According to Briggs, “The recent public announcement by the ICPC that it has seized a landed property belonging to Governor Bala Mohammed was a bad sign the ICPC has become a political tool just like the EFCC. It is sad to know that the ICPC made such a sensitive statement without first obtaining a court ruling on the said property”.
He queried why the ICPC could not wait to get the courts to rule on the property before proceeding with the announcement.
“Would it be that all the ICPC wanted to achieve was mere political noise?” he asked.
Chairman of ICPC, Prof. Bolaji Owasanoye, recently stated that the “fight against corruption in Nigeria has gone a notch or two higher with increase in sanction against politically exposed persons; conscious effort at preventing the menace; and robust assets tracing and recovery measures”.
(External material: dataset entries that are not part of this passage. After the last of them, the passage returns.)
(** * Grok MCP server: the request pipeline and the upstream client

    A shallow embedding of [handleToolCall] (the server entry point), of its
    helpers [checkAuth], [sanitize] and [handleError], and of the two
    [GrokClient] implementations the repository carries, followed by the
    properties of the request pipeline.

    JavaScript values are dynamically typed, so the embedding works on one
    type of values; exceptions are an explicit error result; the mutable
    state (response cache, metric sinks, the trace of upstream HTTP calls,
    the clock) is threaded through a state-and-error monad. *)

From Stdlib Require Import ZArith QArith Qround String Ascii List Bool Lia DecimalString.
From stdpp Require Import base option list strings gmap.

Close Scope Q_scope.
Open Scope string_scope.
Open Scope list_scope.

(* ===================================================================== *)
(** * JavaScript values *)
(* ===================================================================== *)

Module JS.

(** Numbers. Every finite double is a rational; the pipeline only compares
    numbers with constants, tests them for being integers and takes
    [Math.floor], all of which are exact, so finite numbers are modelled by
    [Q]. *)
Inductive number :=
| Fin (q : Q)
| NaN
| PosInf
| NegInf.

(** Strings are Rocq strings, read as the UTF-8 bytes of the JavaScript
    string (the bytes [Buffer.from] yields). Every pattern the code looks
    for is ASCII, and an ASCII byte never occurs inside a multi-byte UTF-8
    sequence, so removing and searching bytes agrees with doing so on the
    characters. A JavaScript string with a lone surrogate has no such
    reading and is outside the model. *)

Unset Elimination Schemes.
Inductive value :=
| VUndef
| VNull
| VBool (b : bool)
| VNum (n : number)
| VStr (s : string)
| VArr (l : list value)
| VObj (kvs : list (string * value)).
Set Elimination Schemes.

(** Objects keep their keys in insertion order. *)
Definition object := list (string * value).

Section value_ind.
Variable P : value -> Prop.
Hypothesis Hundef : P VUndef.
Hypothesis Hnull : P VNull.
Hypothesis Hbool : forall b, P (VBool b).
Hypothesis Hnum : forall n, P (VNum n).
Hypothesis Hstr : forall s, P (VStr s).
Hypothesis Harr : forall l, Forall P l -> P (VArr l).
Hypothesis Hobj : forall kvs, Forall (fun kv => P (snd kv)) kvs -> P (VObj kvs).

Fixpoint value_ind (v : value) : P v :=
  match v with
  | VUndef => Hundef
  | VNull => Hnull
  | VBool b => Hbool b
  | VNum n => Hnum n
  | VStr s => Hstr s
  | VArr l =>
      Harr l ((fix go (l : list value) : Forall P l :=
                 match l with
                 | [] => @List.Forall_nil _ P
                 | x :: r => @List.Forall_cons _ P x r (value_ind x) (go r)
                 end) l)
  | VObj kvs =>
      Hobj kvs ((fix go (kvs : list (string * value))
                   : Forall (fun kv => P (snd kv)) kvs :=
                   match kvs with
                   | [] => @List.Forall_nil _ _
                   | kv :: r => @List.Forall_cons _ (fun kv => P (snd kv)) kv r (value_ind (snd kv)) (go r)
                   end) kvs)
  end.
End value_ind.

(** Thrown values. The three recognised application errors of [errors.ts]
    ([AppError] subclasses carry a status code), and every other thrown
    value, of which only the [message] property (if any) is ever read. *)
Inductive error :=
| ValidationError (message : string)
| AuthError (message : string)
| ExternalServiceError (message : string) (statusCode : Z)
| AxiosError (status : option Z) (apiMessage : value) (message : string)
| OtherError (message : option string).

Inductive result (A : Type) :=
| Ok (a : A)
| Throw (e : error).
Arguments Ok {A} a.
Arguments Throw {A} e.

(** Sequencing of what may throw. *)
Definition rbind {A B} (r : result A) (k : A -> result B) : result B :=
  match r with
  | Ok a => k a
  | Throw e => Throw e
  end.

Notation "x <~ r ;; k" := (rbind r (fun x => k))
  (at level 100, r at next level, right associativity).

(** [ToBoolean]. *)
Definition truthy (v : value) : bool :=
  match v with
  | VUndef | VNull => false
  | VBool b => b
  | VNum (Fin q) => negb (Qeq_bool q 0)
  | VNum NaN => false
  | VNum _ => true
  | VStr s => negb (String.eqb s "")
  | VArr _ | VObj _ => true
  end.

(** [a || b] and [a ?? b] on values. *)
Definition or_else (a b : value) : value := if truthy a then a else b.
Definition nullish (v : value) : bool :=
  match v with VUndef | VNull => true | _ => false end.
Definition coalesce (a b : value) : value := if nullish a then b else a.

(** Own properties of an object: [o[k]], and [o[k] = v], which overwrites
    in place or appends a new key. *)
Fixpoint obj_get (k : string) (o : object) : value :=
  match o with
  | [] => VUndef
  | (k', v) :: r => if decide (k = k') then v else obj_get k r
  end.

Fixpoint obj_set (k : string) (v : value) (o : object) : object :=
  match o with
  | [] => [(k, v)]
  | (k', v') :: r =>
      if decide (k = k') then (k, v) :: r else (k', v') :: obj_set k v r
  end.

(** [{...a, ...b}]: the properties of [b] are assigned over those of [a]. *)
Definition obj_spread (a b : object) : object :=
  fold_left (fun acc kv => obj_set (fst kv) (snd kv) acc) b a.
However, “the Chairman of the ICPC and the board of ICPC cannot say with a straight and clear conscience that the fight against corruption has improved without acknowledging that the fight is far from being apolitical, fair and impartial. The 48 properties previously seized by the EFCC that was returned to Timipre Sylva is open for all to see and grief about. It was and remains an aberration, a clear anomaly to the manner corruption should be fought.
“And to imagine that the same Timipre Sylva was rewarded for his gross corrupt activity with a ministerial position, is pitiful,” decried Momah.